#### EXERCISE DETAILS
Nothing should appear in the answer except the lines from the one containing "rewrite H1. exists" through the end of the listing, repeated exactly.

(RECORDS FOR THE TASK begins)

(* ===== verification/SyscallSpec.v ===== *)
(** * How wait and exit meet *)

From S2P Require Import Prelude Mem Common DList Buddy Paging FrameAlloc Obj Vmem Multiboot Fb FbSpec Console Printk PrintkSpec ConsoleSpec.
From S2P Require Import VmemSpec Acpi Kst Arch Sched Apic Syscall SchedSpec.

(** The saved registers are kernel memory. *)
Definition regs_ok (regs : Z) : Prop := kok regs sizeof_arch_regs = true.

Lemma reg_field regs o : regs_ok regs -> 0 <= o -> o + 8 <= sizeof_arch_regs ->
  u64 (regs + o) = regs + o /\ kok (regs + o) 8 = true.
Proof.
  intros H Ho Hn. unfold regs_ok in H. pose proof (proj1 (kok_spec _ _) H) as [K1 K2].
  unfold KERNEL_HIGHER_HALF_START in K1. split; [apply u64_small; lia|]. apply (kok_sub _ _ _ _ H); lia.
Qed.

Lemma arg0_ok regs s : regs_ok regs -> syscall_arg0 regs s = Ret (ld64 (kmem s) (regs + 72), s).
Proof. intros H. destruct (reg_field regs 72 H) as [E K]; [done..|]. unfold syscall_arg0, regs_rdi. rewrite E. by apply kload_ok. Qed.
Lemma arg1_ok regs s : regs_ok regs -> syscall_arg1 regs s = Ret (ld64 (kmem s) (regs + 80), s).
Proof. intros H. destruct (reg_field regs 80 H) as [E K]; [done..|]. unfold syscall_arg1, regs_rsi. rewrite E. by apply kload_ok. Qed.

(** ** Printing on the kernel's state *)

Definition printing_ok (s : kst) : Prop :=
  cons_ok (con_with (kmem s) (k_con s)) /\ length (k_junk s) = PRINTK_BUF_SIZE.

Lemma kprintk_ok fmt args s :
  printing_ok s -> fmt_ok (chars fmt) true args = true ->
  exists m c, kprintk fmt args s =
      Ret (tt, Kst (vm_with m (k_vm s)) c (k_junk s) (tasks s) (sched_timer s) (_current s)
                   (sched_context s) (sched_vmem s) (tss_rsp0 s) (lapic_ptr s)) /\
    agree (fun a => ~ on_screen (con_fb (k_con s)) a) (kmem s) m /\ con_fb c = con_fb (k_con s) /\ cons_ok c.
Proof.
  intros [Hc Hj] Hf. unfold kprintk. rewrite kget_bind. unfold in_console, klift.
  destruct (printk_safe (k_junk s) (chars fmt) args Hf Hj _ Hc) as ([] & c' & H1 & H2 & Hs).
  rewrite H1. exists (con_mem c'), c'. split; [done|]. split; [apply Hs|]. split; [apply Hs|done].
Qed.

(** ** wait and exit *)

(** The fields of a task the calls read, which others leave alone while it is
    not running. *)
Definition task_facts (m : mem) (t : Z) : Z * Z * Z * Z * Z :=
  (state_of m t, pid_of m t, ppid_of m t, wait_of m t, exitcode_of m t).

(** A store in one slot is not seen in another, nor in another field. *)
Lemma facts_apart n m t o v t' :
  0 <= o -> o + Z.of_nat n <= sizeof_task -> apart t sizeof_task t' sizeof_task ->
  task_facts (st n m (t + o) v) t' = task_facts m t'.
Proof.
  intros Ho Hn Ha. unfold task_facts, state_of, pid_of, ppid_of, wait_of, exitcode_of, apart, sizeof_task in *.
  by rewrite !(ld_st_ne n 4), !(ld_st_ne n 8) by (unfold apart; lia).
Qed.

(** Resolve the loads of a chain of stores at known distances. *)
Ltac field_simp :=
  unfold state_of, pid_of, ppid_of, wait_of, exitcode_of;
  repeat first
    [ rewrite (ld_st_same 4) | rewrite ld64_st64_same
    | rewrite (ld_st_ne 4 4) by (unfold apart in *; lia) | rewrite (ld_st_ne 8 4) by (unfold apart in *; lia)
    | rewrite (ld_st_ne 4 8) by (unfold apart in *; lia) | rewrite (ld_st_ne 8 8) by (unfold apart in *; lia) ].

(RECORDS FOR THE TASK ends)

#### FINISHED EXERCISE
  rewrite H1. exists (con_mem c'), c'. split; [done|]. split; [apply Hs|]. split; [apply Hs|done].
Qed.

(** ** wait and exit *)

(** The fields of a task the calls read, which others leave alone while it is
    not running. *)
Definition task_facts (m : mem) (t : Z) : Z * Z * Z * Z * Z :=
  (state_of m t, pid_of m t, ppid_of m t, wait_of m t, exitcode_of m t).

(** A store in one slot is not seen in another, nor in another field. *)
Lemma facts_apart n m t o v t' :
  0 <= o -> o + Z.of_nat n <= sizeof_task -> apart t sizeof_task t' sizeof_task ->
  task_facts (st n m (t + o) v) t' = task_facts m t'.
Proof.
  intros Ho Hn Ha. unfold task_facts, state_of, pid_of, ppid_of, wait_of, exitcode_of, apart, sizeof_task in *.
  by rewrite !(ld_st_ne n 4), !(ld_st_ne n 8) by (unfold apart; lia).
Qed.

(** Resolve the loads of a chain of stores at known distances. *)
Ltac field_simp :=
  unfold state_of, pid_of, ppid_of, wait_of, exitcode_of;
  repeat first
    [ rewrite (ld_st_same 4) | rewrite ld64_st64_same
    | rewrite (ld_st_ne 4 4) by (unfold apart in *; lia) | rewrite (ld_st_ne 8 4) by (unfold apart in *; lia)
    | rewrite (ld_st_ne 4 8) by (unfold apart in *; lia) | rewrite (ld_st_ne 8 8) by (unfold apart in *; lia) ].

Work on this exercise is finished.